• _YOUR INSTRUCTIONS_
Every line below containing the word "Hrest" should be found and copied.
#### EXERCISE INPUT
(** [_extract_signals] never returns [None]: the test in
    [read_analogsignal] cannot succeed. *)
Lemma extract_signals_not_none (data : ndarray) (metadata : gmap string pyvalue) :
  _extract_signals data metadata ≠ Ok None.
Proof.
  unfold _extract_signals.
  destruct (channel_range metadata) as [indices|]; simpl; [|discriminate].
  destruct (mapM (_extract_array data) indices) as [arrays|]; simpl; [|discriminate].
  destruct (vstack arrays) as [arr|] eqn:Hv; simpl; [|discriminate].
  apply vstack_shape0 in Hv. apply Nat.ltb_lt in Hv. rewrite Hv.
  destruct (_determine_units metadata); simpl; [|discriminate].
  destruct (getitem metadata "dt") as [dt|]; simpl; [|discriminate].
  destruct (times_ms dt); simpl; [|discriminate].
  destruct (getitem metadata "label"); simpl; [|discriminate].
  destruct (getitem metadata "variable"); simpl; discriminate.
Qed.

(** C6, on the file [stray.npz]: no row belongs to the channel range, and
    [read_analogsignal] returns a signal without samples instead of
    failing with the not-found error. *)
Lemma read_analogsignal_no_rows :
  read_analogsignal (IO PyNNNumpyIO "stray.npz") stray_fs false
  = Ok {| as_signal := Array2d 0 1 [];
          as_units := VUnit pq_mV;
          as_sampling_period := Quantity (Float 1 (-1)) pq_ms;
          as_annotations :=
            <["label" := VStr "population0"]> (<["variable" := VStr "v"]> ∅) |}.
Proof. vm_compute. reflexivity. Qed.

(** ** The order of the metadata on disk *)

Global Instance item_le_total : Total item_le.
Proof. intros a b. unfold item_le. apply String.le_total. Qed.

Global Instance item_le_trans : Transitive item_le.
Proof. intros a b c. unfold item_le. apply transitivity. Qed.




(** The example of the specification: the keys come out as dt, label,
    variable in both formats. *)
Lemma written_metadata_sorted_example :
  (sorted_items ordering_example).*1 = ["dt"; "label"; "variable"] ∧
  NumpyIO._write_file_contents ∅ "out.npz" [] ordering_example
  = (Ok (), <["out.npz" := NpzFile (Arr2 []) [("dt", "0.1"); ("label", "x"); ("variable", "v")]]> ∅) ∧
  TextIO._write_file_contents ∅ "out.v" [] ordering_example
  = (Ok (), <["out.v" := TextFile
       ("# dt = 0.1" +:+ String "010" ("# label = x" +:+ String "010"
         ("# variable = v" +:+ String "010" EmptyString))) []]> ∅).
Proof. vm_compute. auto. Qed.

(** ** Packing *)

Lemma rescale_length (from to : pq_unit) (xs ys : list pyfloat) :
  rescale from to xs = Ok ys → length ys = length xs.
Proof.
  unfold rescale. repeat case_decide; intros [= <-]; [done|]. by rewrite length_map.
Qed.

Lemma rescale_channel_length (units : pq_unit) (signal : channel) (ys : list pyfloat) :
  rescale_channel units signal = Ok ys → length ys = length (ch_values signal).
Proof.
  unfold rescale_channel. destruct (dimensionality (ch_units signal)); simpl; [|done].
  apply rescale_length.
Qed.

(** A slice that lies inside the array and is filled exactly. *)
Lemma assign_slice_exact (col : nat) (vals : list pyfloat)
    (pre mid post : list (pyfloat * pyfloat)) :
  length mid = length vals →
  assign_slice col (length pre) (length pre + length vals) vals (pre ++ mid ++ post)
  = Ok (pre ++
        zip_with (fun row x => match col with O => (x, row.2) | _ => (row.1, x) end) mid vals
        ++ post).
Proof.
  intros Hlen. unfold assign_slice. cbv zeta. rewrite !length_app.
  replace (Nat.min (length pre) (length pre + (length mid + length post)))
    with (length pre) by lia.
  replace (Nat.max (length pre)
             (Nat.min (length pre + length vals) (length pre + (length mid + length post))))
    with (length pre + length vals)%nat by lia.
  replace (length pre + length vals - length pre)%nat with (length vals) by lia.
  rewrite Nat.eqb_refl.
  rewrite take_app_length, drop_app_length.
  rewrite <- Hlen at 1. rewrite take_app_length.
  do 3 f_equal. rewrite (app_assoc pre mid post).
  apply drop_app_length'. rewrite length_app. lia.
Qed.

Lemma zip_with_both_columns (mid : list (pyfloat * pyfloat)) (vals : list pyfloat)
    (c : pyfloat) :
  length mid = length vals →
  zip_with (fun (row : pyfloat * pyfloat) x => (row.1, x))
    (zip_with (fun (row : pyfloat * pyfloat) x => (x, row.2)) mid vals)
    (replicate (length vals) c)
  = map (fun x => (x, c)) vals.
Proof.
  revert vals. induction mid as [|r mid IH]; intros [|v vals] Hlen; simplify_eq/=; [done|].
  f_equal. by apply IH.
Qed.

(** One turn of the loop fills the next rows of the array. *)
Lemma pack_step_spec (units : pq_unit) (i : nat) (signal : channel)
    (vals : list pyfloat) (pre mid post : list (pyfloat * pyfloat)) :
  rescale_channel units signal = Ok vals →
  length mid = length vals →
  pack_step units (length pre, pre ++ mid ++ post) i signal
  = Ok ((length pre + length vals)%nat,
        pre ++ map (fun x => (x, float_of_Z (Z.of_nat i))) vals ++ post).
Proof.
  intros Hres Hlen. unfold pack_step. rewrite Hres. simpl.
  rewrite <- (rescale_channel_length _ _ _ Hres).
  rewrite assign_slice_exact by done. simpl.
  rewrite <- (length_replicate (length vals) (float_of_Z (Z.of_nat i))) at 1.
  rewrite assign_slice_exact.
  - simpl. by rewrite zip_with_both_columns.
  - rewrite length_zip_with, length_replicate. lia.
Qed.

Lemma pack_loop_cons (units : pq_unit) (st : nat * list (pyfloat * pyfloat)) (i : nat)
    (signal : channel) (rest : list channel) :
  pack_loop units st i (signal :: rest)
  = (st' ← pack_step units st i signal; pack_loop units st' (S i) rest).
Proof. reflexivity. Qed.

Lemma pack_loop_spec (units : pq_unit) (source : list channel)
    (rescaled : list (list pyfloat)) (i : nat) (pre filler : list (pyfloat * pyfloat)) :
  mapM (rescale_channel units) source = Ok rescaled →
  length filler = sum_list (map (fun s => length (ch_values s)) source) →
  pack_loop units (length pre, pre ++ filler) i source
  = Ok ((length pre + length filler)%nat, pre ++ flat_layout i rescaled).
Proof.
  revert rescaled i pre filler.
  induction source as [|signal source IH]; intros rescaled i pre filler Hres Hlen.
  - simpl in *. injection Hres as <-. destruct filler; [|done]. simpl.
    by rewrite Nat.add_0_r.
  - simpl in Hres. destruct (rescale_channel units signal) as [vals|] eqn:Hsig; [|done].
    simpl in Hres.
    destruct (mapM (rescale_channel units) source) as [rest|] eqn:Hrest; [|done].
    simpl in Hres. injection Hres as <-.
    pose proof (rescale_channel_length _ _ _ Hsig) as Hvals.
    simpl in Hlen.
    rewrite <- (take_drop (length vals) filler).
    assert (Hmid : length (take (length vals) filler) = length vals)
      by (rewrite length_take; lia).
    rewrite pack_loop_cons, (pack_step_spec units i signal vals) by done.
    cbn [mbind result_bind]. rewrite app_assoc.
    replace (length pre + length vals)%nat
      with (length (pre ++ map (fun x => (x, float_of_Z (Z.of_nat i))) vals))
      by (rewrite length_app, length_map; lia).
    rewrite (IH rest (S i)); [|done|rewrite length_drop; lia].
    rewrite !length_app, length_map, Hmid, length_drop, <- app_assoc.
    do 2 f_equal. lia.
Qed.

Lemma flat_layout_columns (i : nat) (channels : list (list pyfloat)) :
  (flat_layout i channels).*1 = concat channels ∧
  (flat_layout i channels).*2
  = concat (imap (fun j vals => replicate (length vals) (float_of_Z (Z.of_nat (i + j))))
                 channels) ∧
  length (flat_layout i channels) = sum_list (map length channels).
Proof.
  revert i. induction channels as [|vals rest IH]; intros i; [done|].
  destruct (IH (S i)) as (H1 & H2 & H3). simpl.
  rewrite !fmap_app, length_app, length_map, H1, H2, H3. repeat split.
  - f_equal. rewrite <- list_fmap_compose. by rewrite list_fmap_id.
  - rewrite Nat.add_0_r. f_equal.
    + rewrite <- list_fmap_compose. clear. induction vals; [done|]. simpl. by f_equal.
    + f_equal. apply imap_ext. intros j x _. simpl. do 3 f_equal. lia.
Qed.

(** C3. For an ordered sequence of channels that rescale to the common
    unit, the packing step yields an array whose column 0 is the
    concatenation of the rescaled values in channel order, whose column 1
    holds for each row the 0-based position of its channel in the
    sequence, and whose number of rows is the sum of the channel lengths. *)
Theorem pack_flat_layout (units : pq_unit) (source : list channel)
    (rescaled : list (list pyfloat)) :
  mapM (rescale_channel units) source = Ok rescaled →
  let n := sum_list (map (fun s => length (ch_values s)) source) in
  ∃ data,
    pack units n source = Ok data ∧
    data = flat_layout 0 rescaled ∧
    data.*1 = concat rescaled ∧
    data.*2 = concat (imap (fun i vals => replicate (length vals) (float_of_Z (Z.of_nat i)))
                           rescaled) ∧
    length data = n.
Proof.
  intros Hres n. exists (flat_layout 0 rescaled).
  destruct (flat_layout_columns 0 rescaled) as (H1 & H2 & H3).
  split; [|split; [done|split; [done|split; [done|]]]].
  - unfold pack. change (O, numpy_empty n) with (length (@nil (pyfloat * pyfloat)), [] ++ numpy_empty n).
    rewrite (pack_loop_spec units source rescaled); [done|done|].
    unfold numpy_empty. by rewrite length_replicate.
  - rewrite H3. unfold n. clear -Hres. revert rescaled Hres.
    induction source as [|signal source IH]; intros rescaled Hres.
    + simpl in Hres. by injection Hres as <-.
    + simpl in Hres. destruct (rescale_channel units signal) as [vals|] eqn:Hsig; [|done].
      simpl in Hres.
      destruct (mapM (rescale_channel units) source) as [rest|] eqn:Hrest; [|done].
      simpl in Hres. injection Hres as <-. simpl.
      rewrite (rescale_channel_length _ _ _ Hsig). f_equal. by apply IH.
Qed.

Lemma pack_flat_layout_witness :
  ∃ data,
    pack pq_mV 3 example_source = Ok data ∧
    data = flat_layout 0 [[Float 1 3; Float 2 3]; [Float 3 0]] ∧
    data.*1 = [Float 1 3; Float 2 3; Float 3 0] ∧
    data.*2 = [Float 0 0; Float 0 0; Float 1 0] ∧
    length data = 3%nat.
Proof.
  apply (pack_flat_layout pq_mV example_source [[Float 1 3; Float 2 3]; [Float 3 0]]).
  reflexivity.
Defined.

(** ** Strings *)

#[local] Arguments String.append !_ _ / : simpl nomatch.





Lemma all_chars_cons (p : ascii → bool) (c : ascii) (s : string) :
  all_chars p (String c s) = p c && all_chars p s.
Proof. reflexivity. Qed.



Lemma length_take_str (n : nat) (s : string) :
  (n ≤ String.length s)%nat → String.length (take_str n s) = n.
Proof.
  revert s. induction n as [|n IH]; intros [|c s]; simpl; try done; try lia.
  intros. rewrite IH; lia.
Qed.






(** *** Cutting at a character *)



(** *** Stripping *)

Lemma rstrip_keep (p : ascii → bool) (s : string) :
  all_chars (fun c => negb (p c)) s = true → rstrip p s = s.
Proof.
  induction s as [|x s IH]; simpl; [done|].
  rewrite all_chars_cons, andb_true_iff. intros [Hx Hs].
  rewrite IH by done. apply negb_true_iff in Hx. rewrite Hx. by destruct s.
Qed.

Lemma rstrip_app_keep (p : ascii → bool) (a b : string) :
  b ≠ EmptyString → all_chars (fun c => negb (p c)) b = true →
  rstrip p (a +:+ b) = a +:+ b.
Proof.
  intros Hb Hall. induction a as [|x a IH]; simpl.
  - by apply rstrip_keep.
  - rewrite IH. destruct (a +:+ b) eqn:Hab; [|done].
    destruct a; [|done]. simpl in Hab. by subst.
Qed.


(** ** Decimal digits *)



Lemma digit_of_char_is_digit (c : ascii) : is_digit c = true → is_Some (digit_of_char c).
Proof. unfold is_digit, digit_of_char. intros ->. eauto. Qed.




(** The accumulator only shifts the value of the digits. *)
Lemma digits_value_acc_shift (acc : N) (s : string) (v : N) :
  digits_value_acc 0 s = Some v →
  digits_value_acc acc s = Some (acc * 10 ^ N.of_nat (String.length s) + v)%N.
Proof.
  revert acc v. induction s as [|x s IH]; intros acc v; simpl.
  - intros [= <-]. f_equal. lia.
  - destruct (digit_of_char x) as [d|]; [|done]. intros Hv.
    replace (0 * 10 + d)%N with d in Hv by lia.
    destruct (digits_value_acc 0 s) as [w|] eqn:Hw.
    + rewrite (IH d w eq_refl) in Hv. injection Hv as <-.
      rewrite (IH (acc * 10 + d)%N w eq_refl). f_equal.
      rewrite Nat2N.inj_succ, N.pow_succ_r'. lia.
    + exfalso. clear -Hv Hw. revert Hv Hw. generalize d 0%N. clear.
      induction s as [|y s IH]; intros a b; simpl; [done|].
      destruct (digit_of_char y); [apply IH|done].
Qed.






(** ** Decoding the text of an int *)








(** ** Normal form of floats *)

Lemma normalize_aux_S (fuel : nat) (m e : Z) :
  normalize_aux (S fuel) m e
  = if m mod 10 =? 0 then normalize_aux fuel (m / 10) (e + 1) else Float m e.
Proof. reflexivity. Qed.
########
• _RESULT BELOW_
    destruct (mapM (rescale_channel units) source) as [rest|] eqn:Hrest; [|done].
      destruct (mapM (rescale_channel units) source) as [rest|] eqn:Hrest; [|done].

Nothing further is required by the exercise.